Recent work has revealed a central role for neddylation (conjugation of a Nedd8 to proteins) to Cullin‐proteins in the induction of the NFκB (via Cullin‐1) and stabilization of hypoxia‐inducible factor (HIF, via Cullin‐2). Here, we elucidate the role of the human deneddylase‐1 (also called SENP8) in inflammatory responses in vitro / in vivo and define mechanisms for targeting SENP8 in models of inflammation. Human endothelial and epithelial cells exposure to inflammatory stimuli significantly induced the neddylation of Cullin‐1 and increased NFκB transactivation.
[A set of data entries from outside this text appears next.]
Lemma translate_trace_witness :
  (translate (lit "Hello") times_out_once).1 = Ok (lit "X") ∧
  trace (translate (lit "Hello") times_out_once).2
  = [Get (lit "Hello"); Sleep 1; Get (lit "Hello"); Sleep SLEEP_SECONDS].
Proof.
  apply (proj1 (translate_trace (lit "Hello") times_out_once eq_refl) 1 (lit "X")).
  - lia.
  - intros k Hk. exists (lit "timeout"). by destruct k; [|lia].
  - reflexivity.
Defined.

(** The second loop only adds to the cache, and the dict it returns holds
    for each key what the cache holds for it. *)
Lemma second_loop_cache keys d st :
  cache st ⊆ cache (second_loop keys d st).2 ∧
  ∀ d', (second_loop keys d st).1 = Ok d' →
    (∀ q, q ∈ keys →
       ∃ t, dict_get q d' = Some t ∧
            cache (second_loop keys d st).2 !! q = Some t) ∧
    (∀ q, q ∉ keys → dict_get q d' = dict_get q d).
Proof.
  revert d st. induction keys as [|text keys IH]; intros d st.
  - simpl. split; [done|]. intros d' [= <-]. split; [|done].
    intros q Hq. by apply elem_of_nil in Hq.
  - rewrite second_loop_step.
    destruct (translate_requests text st) as (m & _ & _ & _ & Hsub & Hstored).
    destruct (translate text st) as [[t|e] st1] eqn:Et; simpl in Hsub, Hstored.
    + destruct (IH (dict_set text t d) st1) as [Hsub' Hd].
      split; [by etrans|].
      intros d' Hd'. destruct (Hd d' Hd') as [Hin Hout]. split.
      * intros q Hq. destruct (decide (q ∈ keys)) as [?|Hnot]; [by apply Hin|].
        apply elem_of_cons in Hq as [->|?]; [|done].
        exists t. split.
        -- rewrite (Hout _ Hnot). apply dict_get_set_eq.
        -- eapply lookup_weaken; [|exact Hsub']. by apply Hstored.
      * intros q Hq. apply not_elem_of_cons in Hq as [Hne Hq].
        rewrite (Hout _ Hq). by apply dict_get_set_ne.
    + simpl. split; [done|]. done.
Qed.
These responses were nearly completely lost in cells lacking SENP8 via lentiviral knock‐down. Further analysis revealed that HIF‐1α protein was stabilized by LPS exposure in wild‐type cells but not in SENP8 knockdown cells. HIF promoter activity was increased following LPS compared to untreated controls. Pharmacological targeting of neddylation (MLN4924) abrogated NFκB responses, stabilized HIF‐1α protein and activated HIF promoter activity. Likewise, MLN4924 reduced secretion of TNF‐α‐elicited pro‐inflammatory cytokines from endothelial cells. In vivo, the neddylation inhibitor MLN4924 led to increased deneddylated Cullin‐1 in a TNBS colitis model and stabilized HIF while treatment with MLN4924 in a DSS colitis model abrogated disease severity. In conclusion, SENP8 is a proximal regulator of Cullin neddylation and fine‐tunes the inflammatory response in vitro and in vivo. Pharmacological inhibition of Cullin neddylation may provide a viable therapeutic opportunity. Grant Funding Source : Supported by NIH grants DK50189, DK96491 and HL60569.